(Data items)
(* ===== verification/App.v ===== *)
(** * The process of cmd/wsserver: its state

    One WebSocket server process: the services it reaches ([world]: Redis, NATS
    publishing, the clock), its connections ([conns]), its NATS subscriptions
    ([nats]), the buffer of recent messages, the report database, and the
    Prometheus metrics it sets.  The handlers of cmd/wsserver/main.go are
    closures; the ones given to NATS capture identifiers only and are the values
    of [callback]. *)

From stdpp Require Import base gmap strings numbers list_basics list_relations list.
From S2P Require Import Prelude GoStd Json Env ChatBuffer Subscriptions Connection Report.
Open Scope Z_scope.

(** ** Payloads on NATS: chat/event.go, moderation/types.go *)

Record ChatEvent : Type := {
  ev_Type : string; ev_From : string; ev_Text : string; ev_IsTyping : bool; ev_Ts : Z;
}.
Definition marshal_ChatEvent (e : ChatEvent) : json :=
  JObj (fld "type" (JStr (ev_Type e)) ++ fld "from" (JStr (ev_From e)) ++
        omit_str "text" (ev_Text e) ++ omit_bool "is_typing" (ev_IsTyping e) ++
        omit_int "ts" (ev_Ts e)).
Definition unmarshal_ChatEvent (data : json) : option ChatEvent :=
  unmarshal (λ ms,
    type ← get_str "type" ms; from ← get_str "from" ms; text ← get_str "text" ms;
    typing ← get_bool "is_typing" ms; ts ← get_int "ts" ms;
    Some {| ev_Type := type; ev_From := from; ev_Text := text; ev_IsTyping := typing; ev_Ts := ts |}) data.

Record ModerationRequest : Type := {
  mreq_SessionID : string; mreq_ChatID : string; mreq_Text : string; mreq_Ts : Z;
}.
Definition marshal_ModerationRequest (r : ModerationRequest) : json :=
  JObj (fld "session_id" (JStr (mreq_SessionID r)) ++ fld "chat_id" (JStr (mreq_ChatID r)) ++
        fld "text" (JStr (mreq_Text r)) ++ fld "ts" (JNum (mreq_Ts r))).
Definition unmarshal_ModerationRequest (data : json) : option ModerationRequest :=
  unmarshal (λ ms,
    sid ← get_str "session_id" ms; cid ← get_str "chat_id" ms; text ← get_str "text" ms;
    ts ← get_int "ts" ms;
    Some {| mreq_SessionID := sid; mreq_ChatID := cid; mreq_Text := text; mreq_Ts := ts |}) data.

Record ModerationResult : Type := {
  mres_SessionID : string; mres_ChatID : string; mres_Blocked : bool; mres_Reason : string;
  mres_Term : string;
}.
Definition marshal_ModerationResult (r : ModerationResult) : json :=
  JObj (fld "session_id" (JStr (mres_SessionID r)) ++ fld "chat_id" (JStr (mres_ChatID r)) ++
        fld "blocked" (JBool (mres_Blocked r)) ++ fld "reason" (JStr (mres_Reason r)) ++
        fld "term" (JStr (mres_Term r))).
Definition unmarshal_ModerationResult (data : json) : option ModerationResult :=
  unmarshal (λ ms,
    sid ← get_str "session_id" ms; cid ← get_str "chat_id" ms; blocked ← get_bool "blocked" ms;
    reason ← get_str "reason" ms; term ← get_str "term" ms;
    Some {| mres_SessionID := sid; mres_ChatID := cid; mres_Blocked := blocked;
            mres_Reason := reason; mres_Term := term |}) data.

(** Decoding gives back what was encoded, omitted fields included. *)
Lemma unmarshal_marshal_event e : unmarshal_ChatEvent (marshal_ChatEvent e) = Some e.
Proof.
  destruct e as [type from text typing ts]. unfold marshal_ChatEvent, omit_str, omit_bool, omit_int.
  cbn [ev_Type ev_From ev_Text ev_IsTyping ev_Ts].
  case_bool_decide as Ht; case_bool_decide as Hs; destruct typing; subst; reflexivity.
Qed.
Lemma unmarshal_marshal_mreq r : unmarshal_ModerationRequest (marshal_ModerationRequest r) = Some r.
Proof. by destruct r. Qed.
Lemma unmarshal_marshal_mres r : unmarshal_ModerationResult (marshal_ModerationResult r) = Some r.
Proof. by destruct r. Qed.

(** ** The closures subscribed to NATS, by the session they serve *)

Inductive callback : Type :=
  | OnChat (localSID : string)
  | OnMatchFound (sid : string)
  | OnMatchNotify (sid : string)
  | OnModerationResult (sid : string).
#[export] Instance callback_eq_dec : EqDecision callback.
Proof. solve_decision. Defined.

(** ** Metrics *)

Record metrics_t : Type := Metrics {
  ConnectionsTotal : Z; ActiveChats : Z;
  MessagesSent : Z; MessagesReceived : Z; MessagesBlocked : Z;
}.

Definition set_ConnectionsTotal (n : Z) (m : metrics_t) : metrics_t :=
  Metrics n (ActiveChats m) (MessagesSent m) (MessagesReceived m) (MessagesBlocked m).
Definition add_ActiveChats (d : Z) (m : metrics_t) : metrics_t :=
  Metrics (ConnectionsTotal m) (ActiveChats m + d) (MessagesSent m) (MessagesReceived m) (MessagesBlocked m).
Definition inc_sent (m : metrics_t) : metrics_t :=
  Metrics (ConnectionsTotal m) (ActiveChats m) (MessagesSent m + 1) (MessagesReceived m) (MessagesBlocked m).
Definition inc_received (m : metrics_t) : metrics_t :=
  Metrics (ConnectionsTotal m) (ActiveChats m) (MessagesSent m) (MessagesReceived m + 1) (MessagesBlocked m).
Definition inc_blocked (m : metrics_t) : metrics_t :=
  Metrics (ConnectionsTotal m) (ActiveChats m) (MessagesSent m) (MessagesReceived m) (MessagesBlocked m + 1).

(** ** The state *)

Record app (W NW B D : Type) : Type := App {
  world : W;
  conns : hub NW;
  nats : NATSClient B;
  msgBuffer : MessageBuffer;
  db : D;
  metrics : metrics_t;
  draining : bool;
  (** a goroutine panicked *)
  panicked : bool;
}.
Arguments App {W NW B D} _ _ _ _ _ _ _ _.
Arguments world {W NW B D} _.
Arguments conns {W NW B D} _.
Arguments nats {W NW B D} _.
Arguments msgBuffer {W NW B D} _.
Arguments db {W NW B D} _.
Arguments metrics {W NW B D} _.
Arguments draining {W NW B D} _.
Arguments panicked {W NW B D} _.

Section lift.
Context {W NW B D : Type}.
Abbreviation A := (app W NW B D).
Implicit Types (s : A).

Definition set_world (w : W) s : A :=
  App w (conns s) (nats s) (msgBuffer s) (db s) (metrics s) (draining s) (panicked s).
Definition set_conns (h : hub NW) s : A :=
  App (world s) h (nats s) (msgBuffer s) (db s) (metrics s) (draining s) (panicked s).
Definition set_nats (c : NATSClient B) s : A :=
  App (world s) (conns s) c (msgBuffer s) (db s) (metrics s) (draining s) (panicked s).
Definition set_buffer (b : MessageBuffer) s : A :=
  App (world s) (conns s) (nats s) b (db s) (metrics s) (draining s) (panicked s).
Definition set_db (d : D) s : A :=
  App (world s) (conns s) (nats s) (msgBuffer s) d (metrics s) (draining s) (panicked s).
Definition set_metrics (m : metrics_t) s : A :=
  App (world s) (conns s) (nats s) (msgBuffer s) (db s) m (draining s) (panicked s).
Definition set_draining (b : bool) s : A :=
  App (world s) (conns s) (nats s) (msgBuffer s) (db s) (metrics s) b (panicked s).
Definition set_panicked s : A :=
  App (world s) (conns s) (nats s) (msgBuffer s) (db s) (metrics s) (draining s) true.

(** Running a component's operation on its part of the state. *)
Definition on_world {X} (m : M W X) : M A X := λ s, let '(x, w) := m (world s) in (x, set_world w s).
Definition on_conns {X} (m : M (hub NW) X) : M A X :=
  λ s, let '(x, h) := m (conns s) in (x, set_conns h s).
Definition on_nats {X} (m : M (NATSClient B) X) : M A X :=
  λ s, let '(x, c) := m (nats s) in (x, set_nats c s).
Definition on_db {X} (m : M D X) : M A X := λ s, let '(x, d) := m (db s) in (x, set_db d s).

Definition get_app : M A A := λ s, (s, s).
Definition metric (f : metrics_t → metrics_t) : M A unit := λ s, (tt, set_metrics (f (metrics s)) s).
Definition panic : M A unit := λ s, (tt, set_panicked s).

Definition buffer_Add (chatID : string) (msg : BufferedMessage) : M A unit :=
  λ s, match ChatBuffer.Add (msgBuffer s) chatID msg with
       | Some b => (tt, set_buffer b s)
       | None => panic s
       end.
Definition buffer_Get (chatID : string) : M A (list BufferedMessage) :=
  λ s, match ChatBuffer.Get (msgBuffer s) chatID with
       | Some l => (l, s)
       | None => ([], set_panicked s)
       end.
Definition buffer_Remove (chatID : string) : M A unit :=
  λ s, (tt, set_buffer (ChatBuffer.Remove (msgBuffer s) chatID) s).

(** ** Proof rules *)

Lemma wp_on_world {X} (m : M W X) (Q : X → A → Prop) s :
  wp m (λ x w, Q x (set_world w s)) (world s) → wp (on_world m) Q s.
Proof. unfold wp, on_world. by destruct (m (world s)). Qed.
Lemma wp_on_conns {X} (m : M (hub NW) X) (Q : X → A → Prop) s :
  wp m (λ x h, Q x (set_conns h s)) (conns s) → wp (on_conns m) Q s.
Proof. unfold wp, on_conns. by destruct (m (conns s)). Qed.
Lemma wp_on_nats {X} (m : M (NATSClient B) X) (Q : X → A → Prop) s :
  wp m (λ x c, Q x (set_nats c s)) (nats s) → wp (on_nats m) Q s.
Proof. unfold wp, on_nats. by destruct (m (nats s)). Qed.
Lemma wp_on_db {X} (m : M D X) (Q : X → A → Prop) s :
  wp m (λ x d, Q x (set_db d s)) (db s) → wp (on_db m) Q s.
Proof. unfold wp, on_db. by destruct (m (db s)). Qed.
Lemma wp_get_app (Q : A → A → Prop) s : Q s s → wp get_app Q s.
Proof. done. Qed.
Lemma wp_metric f (Q : unit → A → Prop) s :
  Q tt (set_metrics (f (metrics s)) s) → wp (metric f) Q s.
Proof. done. Qed.
Lemma wp_buffer_Add c msg b (Q : unit → A → Prop) s :
  ChatBuffer.Add (msgBuffer s) c msg = Some b → Q tt (set_buffer b s) → wp (buffer_Add c msg) Q s.
Proof. intros E HQ. unfold wp, buffer_Add. by rewrite E. Qed.
Lemma wp_buffer_Remove c (Q : unit → A → Prop) s :
  Q tt (set_buffer (ChatBuffer.Remove (msgBuffer s) c) s) → wp (buffer_Remove c) Q s.
Proof. done. Qed.
End lift.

**ASSIGNMENT:** A verbatim transcription is needed of the lines above, starting at the line with "Definition buffer_Get (chatID" and ending at the line with "(hub NW) X) (Q", both included, and of nothing else.

**RESULT FOR THIS EXERCISE:**
Definition buffer_Get (chatID : string) : M A (list BufferedMessage) :=
  λ s, match ChatBuffer.Get (msgBuffer s) chatID with
       | Some l => (l, s)
       | None => ([], set_panicked s)
       end.
Definition buffer_Remove (chatID : string) : M A unit :=
  λ s, (tt, set_buffer (ChatBuffer.Remove (msgBuffer s) chatID) s).

(** ** Proof rules *)

Lemma wp_on_world {X} (m : M W X) (Q : X → A → Prop) s :
  wp m (λ x w, Q x (set_world w s)) (world s) → wp (on_world m) Q s.
Proof. unfold wp, on_world. by destruct (m (world s)). Qed.
Lemma wp_on_conns {X} (m : M (hub NW) X) (Q : X → A → Prop) s :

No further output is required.